La idea anterior pertenece al escritor británico Julian Barnes en su libro Mis cambios de opinión -recopilación de intervenciones radiofónicas-: El autor propone con ironía una República Benévola de Barnes, que establecería la propiedad pública de cualquier tipo de transporte colectivo y de cualquier tipo de suministro de energía, una reforma integral de la Cámara de los Lores, «que extrañamente se ha convertido en el segundo mayor cuerpo legislativo del mundo, solo por detrás del Congreso Nacional del Partido Comunista de China» […] Otros planes para la república son solicitar el reingreso en la Unión Europea, autorizar que Escocia –si quiere– celebre otro referéndum sobre su independencia y promover la unificación de la isla de Irlanda. Es una larga enumeración que tiene evidentes puntos de humor.

Su último libro se ha publicado en 2026: Despedidas. En este ensayo expresa la idea de decir adiós a su prolífica trayectoria como escritor. Este mismo mes de junio se le ha concedido el Premio Princesa de Asturias: El jurado ha calificado a Barnes de un «extraordinario narrador y ensayista» que además ofrece «una visión lúcida, cálida y compasiva del género humano». Además, ha recordado que, según las propias palabras del escritor, el británico muestra «un optimismo melancólico y un pesimismo alegre» en sus obras. Presidido por el director de la Real Academia Española, Santiago Muñoz Machado, el jurado ha destacado que el autor británico «emplea la memoria como configuradora de identidad sin renunciar a la imaginación, con el amor como principio esencial».

Barnes estudió Lenguas Modernas en Londres y Oxford. Antes de pensar en ser escritor trabajó como lexicógrafo (Oxford English Dictionary) crítico literario y de televisión (New Statesman, revista cultural y política semanal) y The Observer (periódico semanal fundado en 1791). Su obra literaria ha merecido numerosos y grandes premios entre los que cabe destacar el Booker Prize que es uno de los galardones más prestigiosos en lengua inglesa desde 1969. Es finalista tres veces sin ganarlo. Lo consigue a la cuarta.

Su extensa obra se refleja en novelas, relatos breves, ensayos y otras obras al margen de la ficción. En sus últimas obras Mis cambios de opinión (2025) y Despedidas (2026) comparte sus experiencias sobre sucesos personales especialmente duros como la muerte de su mujer.

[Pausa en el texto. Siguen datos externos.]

(** * Status reconciliation engine of [track_message_status.py]

    A shallow embedding of the WhatsApp message-status tracker: the
    resilient HTTP client, the paginated execution fetcher, the status
    extractor, the reconciler and the MongoDB upserter, then the list mode
    of the tracker, the retry script [retry_failed_executions.py] and the
    loaders of the [.env] file, followed by the properties proved about
    them.

    Python values are embedded as the inductive type [value]; code that can
    raise returns in the error monad [exc]; the HTTP session and the random
    source are explicit parameters, and every effect that a property talks
    about (requests sent, sleeps, executions scanned) is recorded in an
    explicit [world]. *)

From Stdlib Require Import ZArith QArith Lia Lqa List Ascii String Permutation Sorted.
From stdpp Require Import base decidable countable gmap strings list pretty.

Set Warnings "-register-all".

Local Open Scope string_scope.
Local Open Scope list_scope.
Local Open Scope Z_scope.

(* ===================================================================== *)
(** ** Python values and exceptions *)
(* ===================================================================== *)

(** The exception classes the program can meet.  All of them derive from
    [Exception]; [JSONDecodeError] is a [ValueError] in Python and is
    folded into it. *)
Inductive exn : Type :=
  | AttributeError
  | TypeError
  | ValueError
  | OSError
  | OverflowError
  | IndexError
  | RuntimeError (msg : string)
  | TransportError (msg : string).

Inductive exc (A : Type) : Type :=
  | Ok (a : A)
  | Raise (e : exn).
Arguments Ok {A} a.
Arguments Raise {A} e.

#[global] Instance exn_eq_dec : EqDecision exn.
Proof. solve_decision. Defined.


Definition ebind {A B : Type} (m : exc A) (k : A -> exc B) : exc B :=
  match m with
  | Ok a => k a
  | Raise e => Raise e
  end.

Notation "'do' x <- m ; k" := (ebind m (fun x => k))
  (at level 10, x name, m at level 100, k at level 200).


(** JSON-shaped Python values.  A [dict] is an association list in
    insertion order (iteration order matters to the extractor); numbers
    are Python [int]s.  Python [float]s are outside the model. *)
Inductive value : Type :=
  | VNone
  | VBool (b : bool)
  | VInt (z : Z)
  | VStr (s : string)
  | VList (l : list value)
  | VDict (d : list (string * value)).

(** Truth value of an object, as used by [if x], [not x] and [x or y]. *)
Definition truthy (v : value) : bool :=
  match v with
  | VNone => false
  | VBool b => b
  | VInt z => negb (z =? 0)
  | VStr s => negb (String.eqb s "")
  | VList l => match l with [] => false | _ => true end
  | VDict d => match d with [] => false | _ => true end
  end.

(** [x or y] *)
Definition py_or (x y : value) : value := if truthy x then x else y.

Fixpoint assoc (k : string) (d : list (string * value)) : option value :=
  match d with
  | [] => None
  | (k', v) :: d' => if String.eqb k k' then Some v else assoc k d'
  end.

(** [d.get(k, default)]: only a dict has a [get] attribute. *)
Definition py_get_default (v : value) (k : string) (default : value) : exc value :=
  match v with
  | VDict d => Ok (match assoc k d with Some x => x | None => default end)
  | _ => Raise AttributeError
  end.

(** [d.get(k)] *)
Definition py_get (v : value) (k : string) : exc value :=
  py_get_default v k VNone.

(** [d.items()] *)
Definition py_items (v : value) : exc (list (string * value)) :=
  match v with
  | VDict d => Ok d
  | _ => Raise AttributeError
  end.

Definition chars (s : string) : list value :=
  map (fun c => VStr (String c EmptyString)) (list_ascii_of_string s).

(** [for x in v]: lists yield their elements, strings their characters,
    dicts their keys; nothing else in the model is iterable. *)
Definition py_iter (v : value) : exc (list value) :=
  match v with
  | VList l => Ok l
  | VStr s => Ok (chars s)
  | VDict d => Ok (map (fun kv => VStr (fst kv)) d)
  | _ => Raise TypeError
  end.


Definition isinstance_dict (v : value) : bool :=
  match v with VDict _ => true | _ => false end.

(** [a == b].  [bool] is a subclass of [int] ([True == 1]); lists compare
    pointwise and dicts as sets of items. *)
Fixpoint py_eq (a b : value) {struct a} : bool :=
  match a, b with
  | VNone, VNone => true
  | VBool x, VBool y => Bool.eqb x y
  | VBool x, VInt y => Z.b2z x =? y
  | VInt x, VBool y => x =? Z.b2z y
  | VInt x, VInt y => x =? y
  | VStr x, VStr y => String.eqb x y
  | VList la, VList lb =>
      (fix go (la lb : list value) {struct la} : bool :=
         match la, lb with
         | [], [] => true
         | x :: xs, y :: ys => py_eq x y && go xs ys
         | _, _ => false
         end) la lb
  | VDict da, VDict db =>
      (length da =? length db)%nat &&
      (fix go (da : list (string * value)) {struct da} : bool :=
         match da with
         | [] => true
         | (k, x) :: da' =>
             match assoc k db with
             | Some y => py_eq x y && go da'
             | None => false
             end
         end) da
  | _, _ => false
  end.

(** [a > b]: defined between numbers, between strings and between lists;
    every other pairing raises [TypeError]. *)
Fixpoint py_gt (a b : value) {struct a} : exc bool :=
  match a, b with
  | VBool x, VBool y => Ok (Z.b2z x >? Z.b2z y)
  | VBool x, VInt y => Ok (Z.b2z x >? y)
  | VInt x, VBool y => Ok (x >? Z.b2z y)
  | VInt x, VInt y => Ok (x >? y)
  | VStr x, VStr y => Ok (match String.compare x y with Gt => true | _ => false end)
  | VList la, VList lb =>
      (fix go (la lb : list value) {struct la} : exc bool :=
         match la, lb with
         | [], _ => Ok false
         | _ :: _, [] => Ok true
         | x :: xs, y :: ys => if py_eq x y then go xs ys else py_gt x y
         end) la lb
  | _, _ => Raise TypeError
  end.

(** [str(v)].  Exact on [None], booleans, integers and strings; inside a
    container a string is quoted without escape processing. *)
Fixpoint py_repr (v : value) : string :=
  match v with
  | VNone => "None"
  | VBool true => "True"
  | VBool false => "False"
  | VInt z => pretty z
  | VStr s => "'" +:+ s +:+ "'"
  | VList l =>
      "[" +:+ (fix go (l : list value) : string :=
                match l with
                | [] => ""
                | [x] => py_repr x
                | x :: xs => py_repr x +:+ ", " +:+ go xs
                end) l +:+ "]"
  | VDict d =>
      "{" +:+ (fix go (d : list (string * value)) : string :=
                match d with
                | [] => ""
                | [(k, x)] => "'" +:+ k +:+ "': " +:+ py_repr x
                | (k, x) :: d' => "'" +:+ k +:+ "': " +:+ py_repr x +:+ ", " +:+ go d'
                end) d +:+ "}"
  end.

Definition py_str (v : value) : string :=
  match v with
  | VStr s => s
  | _ => py_repr v
  end.

(* ===================================================================== *)
(** ** The outside world *)
(* ===================================================================== *)

Record request : Type := mkRequest {
  req_method : string;
  req_url : string
}.

(** What the program looks at in a [requests.Response]. *)
Record response : Type := mkResponse {
  status_code : Z;
  text : string;
  json : exc value
}.

(** The observable effects, in the order they happen. *)
Inductive event : Type :=
  | EvRequest (r : request)
  | EvSleep (seconds : Q)
  | EvScan (execution : value).

(** [calls] counts the [session.request] calls made so far and [draws]
    the [random.random()] draws; the session and the random source answer
    by these counters, so they may behave differently at every call. *)
Record world : Type := mkWorld {
  calls : nat;
  draws : nat;
  trace : list event
}.

Definition sleeps_of (t : list event) : list Q :=
  flat_map (fun ev => match ev with EvSleep d => [d] | _ => [] end) t.

Definition requests_of (t : list event) : list request :=
  flat_map (fun ev => match ev with EvRequest r => [r] | _ => [] end) t.

Definition scans_of (t : list event) : list value :=
  flat_map (fun ev => match ev with EvScan x => [x] | _ => [] end) t.

(* ===================================================================== *)
(** ** HTTP helpers: [request_with_retry] *)
(* ===================================================================== *)

Section Http.

(** [session.request(...)] as a function of the number of earlier calls,
    and [random.random()] as a function of the number of earlier draws. *)
Variable session : nat -> request -> exc response.
Variable random : nat -> Q.

(** [resp.status_code in (429, 500, 502, 503, 504)] *)
Definition transient (code : Z) : bool :=
  existsb (Z.eqb code) [429; 500; 502; 503; 504].

(** The body of the [try]: the call itself, then the classification of
    the transient status codes as a [RuntimeError]. *)
Definition classify (r : exc response) : exc response :=
  match r with
  | Ok resp =>
      if transient (status_code resp)
      then Raise (RuntimeError ("HTTP " +:+ pretty (status_code resp) +:+ ": "
                                +:+ substring 0 200 (text resp)))
      else Ok resp
  | Raise e => Raise e
  end.

Definition attempt_once (req : request) (w : world) : exc response * world :=
  (classify (session (calls w) req),
   {| calls := S (calls w); draws := draws w;
      trace := trace w ++ [EvRequest req] |}).

(** [(2 ** (attempt - 1)) * 0.6 + random.random() * 0.3], over the
    rationals. *)
Definition backoff (attempt : Z) (r : Q) : Q :=
  (inject_Z (2 ^ (attempt - 1)) * (6 # 10) + r * (3 # 10))%Q.

Definition sleep_after (attempt : Z) (w : world) : world :=
  {| calls := calls w; draws := S (draws w);
     trace := trace w ++ [EvSleep (backoff attempt (random (draws w)))] |}.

Pero la pena confesada viene acompañada por reflexiones sobre el arte y la literatura. Una de sus obras más famosas y más leidas es El loro de Flaubert (1984). Esta novela es todo un apasionante disfrute literario al tiempo que un desafío para el lector: ¿Cuál es el auténtico loro? En ella se combinan el relato, la biografía y la disertación ensayística. También encontramos cierta experimentación que ha hecho que su obra en conjunto sea calificada, por muchos críticos, como posmoderna. Narra la historia de un erudito que sabe casi todo sobre Flaubert pero se obsesiona con encontrar un loro disecado que aparece en el cuento Un corazón sencillo (1877). En este relato se narra la historia de una sirvienta llamada Félicité que, a pesar de todas sus tremendas desgracias y dolores, sigue manteniendo su bondad y su fe hasta el final de su vida. El loro Loulou fue una compañía que mitigó la soledad y el sufrimiento de la sirvienta.

Una de sus novelas más leídas es El ruido del tiempo (2019). En ella cuenta la historia del compositor ruso Dmitri Shostakóvich (1906-1975). Es una novela apasionante que cuenta como Stalin asiste a una de sus óperas. Al día siguiente el periódico Pravda publica un ditorial de inspiración staliniana. La califica de una obra musical formalista (no propia del realismo soviético oficial) que supone el comienzo de una campaña contra su música. De ahí a la posible detención había un paso rápido. ¿Qué puede hacer Dmitri?: Internamente no comulgaba con las ideas comunistas; externamente se convirtió en un músico fiel al régimen, que fue nombrado incluso en 1960 presidente de la Unión de Compositores de la Federación Rusa. Una historia que refleja toda la tensión entre arte, miedo y supervivencia.

La memoria es una búsqueda de la identidad que bucea en el tiempo, el amor y la muerte. Una de las cuestiones es pensar en que sus novelas puedan parecer tristes. No lo son: Sus novelas están traspasadas de un fino humor y a veces de una atrayente búsqueda existencial, que no tiene en ningún momento tintes atormentados. A la hora de definir algunos rasgos de su literatura, Barnes destaca su “optimismo melancólico y un pesimismo alegre”. […] “En una sociedad opresiva, la naturaleza de decir la verdad en la literatura es de un orden distinto y, a veces, se valora más que otros elementos en una obra de arte.” “Soy un novelista, así que no puedo escribir sobre ideas a menos que estén conectadas con la gente.”